Le projet est implanté dans les zones affectées par la crise humanitaire et sécuritaire, dans lesquelles les filles et les femmes sont confrontées à des obstacles qui freinent leur émancipation. « Dans notre communauté, les filles sont éduquées comme des mères au foyer. Elles sont soumises à des traditions vieilles depuis la nuit des temps. Nous voulons changer cela pour nos propres vies mais également pour les filles et les parents après nous ». Bintou explique que ce projet a eu beaucoup d’impact sur sa vie.

« Avant je restais dans l’ombre et je n’osais pas parler des choses que je souhaitais voir changer dans ma communauté. Mais maintenant mon esprit est plus ouvert. Maintenant je sais que les filles ont le droit de s’exprimer pour dire ce qu’elles ressentent, pour pouvoir pointer du doigt ce qui dysfonctionne et ce qui doit être changé. »

Bintou

Selon Bintou, être une fille militante dans ce contexte n’est pas une chose facile et il a fallu qu’elle persuade ses proches qu’elle pouvait participer aux activités du projet. « Au début mon père était réticent. Il reçoit souvent des critiques de la part de mes oncles et tantes, qui disent qu’il ne devrait pas me laisser voyager, que je devrais me marier et arrêter mes études. Mais à présent, j’ai le soutien de mon père et mes sœurs m’envient. »

Alors que de nombreuses filles de son âge sont déjà mariées, Bintou n’est pas pressée. « Je subis beaucoup de pression mais je ne veux pas me marier tôt parce que je compte poursuivre mes études avec un doctorat. De plus, le militantisme est très important dans ma vie. Je veux être témoin de l’émancipation des filles. Pour moi le plus important est de montrer aux filles que le statut de mère au foyer est loin d’être l’unique option pour leur avenir. »

Le soutien de Plan International pour la participation politique des jeunesses actrices

Dans le cadre de ce projet, près de 300 jeunes ont reçu une formation dans les domaines de l’éloquence, du militantisme et de la gestion de conflit. Aujourd’hui, Bintou est une formatrice sûre d’elle. « Je mène actuellement un programme de mentorat dans 3 communautés à Diffa, afin d’aider les autres filles à s’exprimer clairement et librement. J’ai formé 6 filles et je les ai accompagnées pour qu’elles puissent elles aussi former d’autres filles. Nous avons des activités qui permettent aux filles de gagner confiance en elles. Je leur dis que si je peux le faire, elles peuvent le faire aussi ! Je crois que nous pouvons changer les choses dans nos communautés. »
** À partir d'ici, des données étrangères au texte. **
Lemma scaled_ge (q : Q) (u k : Z) :
  (2 ^ (k + u) <= q)%Q → 0 <= k → 2 ^ k <= py_round (q / 2 ^ u).
Proof.
  intros Hq Hk. rewrite <- (py_round_integer (2 ^ k)) at 1.
  apply py_round_mono. rewrite pow2_inject by exact Hk.
  pose proof (pow2_pos u). apply Qle_shift_div_l; [assumption |].
  rewrite <- pow2_add. exact Hq.
Qed.

Lemma nearest_lower (q : Q) :
  (0 < q)%Q → -1074 <= ilog2 q - 52 → (2 ^ ilog2 q <= nearest q)%Q.
Proof.
  intros Hq Hnormal. unfold nearest, ulp_exp.
  rewrite Z.max_r by exact Hnormal.
  destruct (ilog2_spec q Hq) as [Hlo _].
  assert (H : 2 ^ 52 <= py_round (q / 2 ^ (ilog2 q - 52))).
  { apply scaled_ge; [| lia]. replace (52 + (ilog2 q - 52)) with (ilog2 q) by lia. exact Hlo. }
  rewrite Zle_Qle, pow2_inject in H by lia.
  pose proof (pow2_pos (ilog2 q - 52)).
  assert (E : (2 ^ ilog2 q == 2 ^ 52 * 2 ^ (ilog2 q - 52))%Q).
  { rewrite <- pow2_add. replace (52 + (ilog2 q - 52)) with (ilog2 q) by lia. reflexivity. }
  rewrite E. apply Qmult_le_compat_r; [exact H | lra].
Qed.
En tant que jeune militante, Bintou souhaiterait davantage de soutien de la part des autorités locales. Elle espère pouvoir continuer ces sessions de formations avec Plan International. « Les autorités sont à l’écoute de nos opinions mais jusqu’à présent, leur engagement ne s’est pas matérialisé. Dans mon association, nous avons besoin de formations sur le management financier et administratif dans le cas où nous trouverions des fonds pour mener à bien nos activités. »

Bintou est également membre de l’association des jeunesses partenaires de Plan International « Leaders for Change », un réseau de jeunes issu·es du Niger, du Nigéria, du Cameroun et bientôt, du Tchad. L’association vient juste de voir le jour mais des activités ont déjà eu lieu grâce au soutien de Plan International.

« Pendant la campagne « 16 jours de militantisme contre les violences sexistes et sexuelles », nous sommes allé·es à la rencontre des réfugié·es et des filles déplacées. Nous sommes à la recherche de solutions pour les protéger de l’exploitation sexuelle. Nous leur demandons de trouver les solutions et les perspectives dont ils et elles ont besoin, pour les encourager à devenir acteur·trices de leur propre avenir. »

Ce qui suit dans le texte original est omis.